Sunday, November 24, 2013

Marinus and Tycho Brahe, etc.: Spine-tingling dialogue about the measurement of time

     There are, as everybody knows, many ways of measuring time: and right through the ages learned men have argued heatedly in favour of their different systems. Hipparchus of Rhodes sneered every time anybody mentioned Marinus of Tyre to him: and the views of Ahmed Ibn Abadallah of Baghdad gave Purbach and Regiomontanus the laugh of their lives. Purbach in his bluff way said the man must be a perfect ass: and when Regiomontanus, whose motto was "Live and let live," urged that Ahmed Ibn was just a young fellow trying to get along and ought not to be  treated too harshly, Purbach said, "Was that so?" and Regiomontanus said, "Yes, that was so," and Purbach said that Regiomontanus made him sick. It was their first quarrel.

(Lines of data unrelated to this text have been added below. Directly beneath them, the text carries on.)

(** * Mock-Interview-App: the Streamlit interview script (src/app.py)

    A shallow embedding of [app.py] and the properties of its chat client
    ([groq_chat]), its prompt builder ([generate_profile]) and its interview
    page ([page_interview]).

    Python values are modelled as the script has them:
    - a [str] is a sequence of Unicode code points ([list N]);
    - [st.session_state] is one mutable store, threaded through every call,
      so that a mutation made before an exception is raised is still there
      after it;
    - the Groq endpoint is an oracle answering the n-th [create] call;
      [create] calls, [time.sleep] calls and [st.error] notices are logged
      in a trace. *)

From Stdlib Require Import Ascii String.
From Stdlib Require Import ZArith NArith QArith Arith Bool Lia List.
Import ListNotations.
Close Scope Q_scope.

(* ===================================================================== *)
(** ** Python strings *)
(* ===================================================================== *)

Module PyStr.

(** A Python [str]: its code points. *)
Definition str := list N.

(** Decoding of a literal written in this file (UTF-8 bytes) into code
    points; [need] continuation bytes are still expected for [acc]. *)
Fixpoint utf8_decode (need : nat) (acc : N) (bs : list N) : str :=
  match bs with
  | [] => []
  | b :: rest =>
      match need with
      | S k =>
          let acc' := (acc * 64 + b mod 64)%N in
          match k with
          | O => acc' :: utf8_decode 0 0 rest
          | S _ => utf8_decode k acc' rest
          end
      | O =>
          if (b <? 128)%N then b :: utf8_decode 0 0 rest
          else if (b <? 224)%N then utf8_decode 1 (b mod 32)%N rest
          else if (b <? 240)%N then utf8_decode 2 (b mod 16)%N rest
          else utf8_decode 3 (b mod 8)%N rest
      end
  end.

Definition py (s : string) : str :=
  utf8_decode 0 0 (map N_of_ascii (list_ascii_of_string s)).

Definition str_eqb (a b : str) : bool :=
  if list_eq_dec N.eq_dec a b then true else false.

Definition is_empty (s : str) : bool :=
  match s with [] => true | _ :: _ => false end.

(** [s.startswith(prefix)] *)
Fixpoint startswith (s prefix : str) {struct prefix} : bool :=
  match prefix, s with
  | [], _ => true
  | p :: ps, c :: cs => (p =? c)%N && startswith cs ps
  | _ :: _, [] => false
  end.

(** [s.find(sub)], with [None] for Python's -1. *)
Fixpoint find (s sub : str) : option nat :=
  if startswith s sub then Some 0
  else match s with
       | [] => None
       | _ :: t => option_map S (find t sub)
       end.

(** [s.split(sep, maxsplit)] for a non-empty [sep]: cut at the leftmost
    occurrence, at most [maxsplit] times. *)
Fixpoint split (s sep : str) (maxsplit : nat) : list str :=
  match maxsplit with
  | O => [s]
  | S m =>
      match find s sep with
      | None => [s]
      | Some i => firstn i s :: split (skipn (i + length sep) s) sep m
      end
  end.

     Tycho Brahe measured time by means of altitudes, quadrants, azimuths, cross-staves, armillary spheres and parallactic rules: and, as he often said to his wife when winding up the azimuth and putting the cat out for the night, nothing could be fairer than that. And then in 1863 along came Dollen with his Die Zeitbesttimmung vermitteslt des tragbaren Durchgangsinstrument in Verticale des Polarstens (a best seller in its day, subsequently filmed under the title "Purple Sins"), and proved that Tycho, by mistaking an armillary sphere for a quadrant one night after a bump-supper at Copenhagen University, had got his calculations all wrong.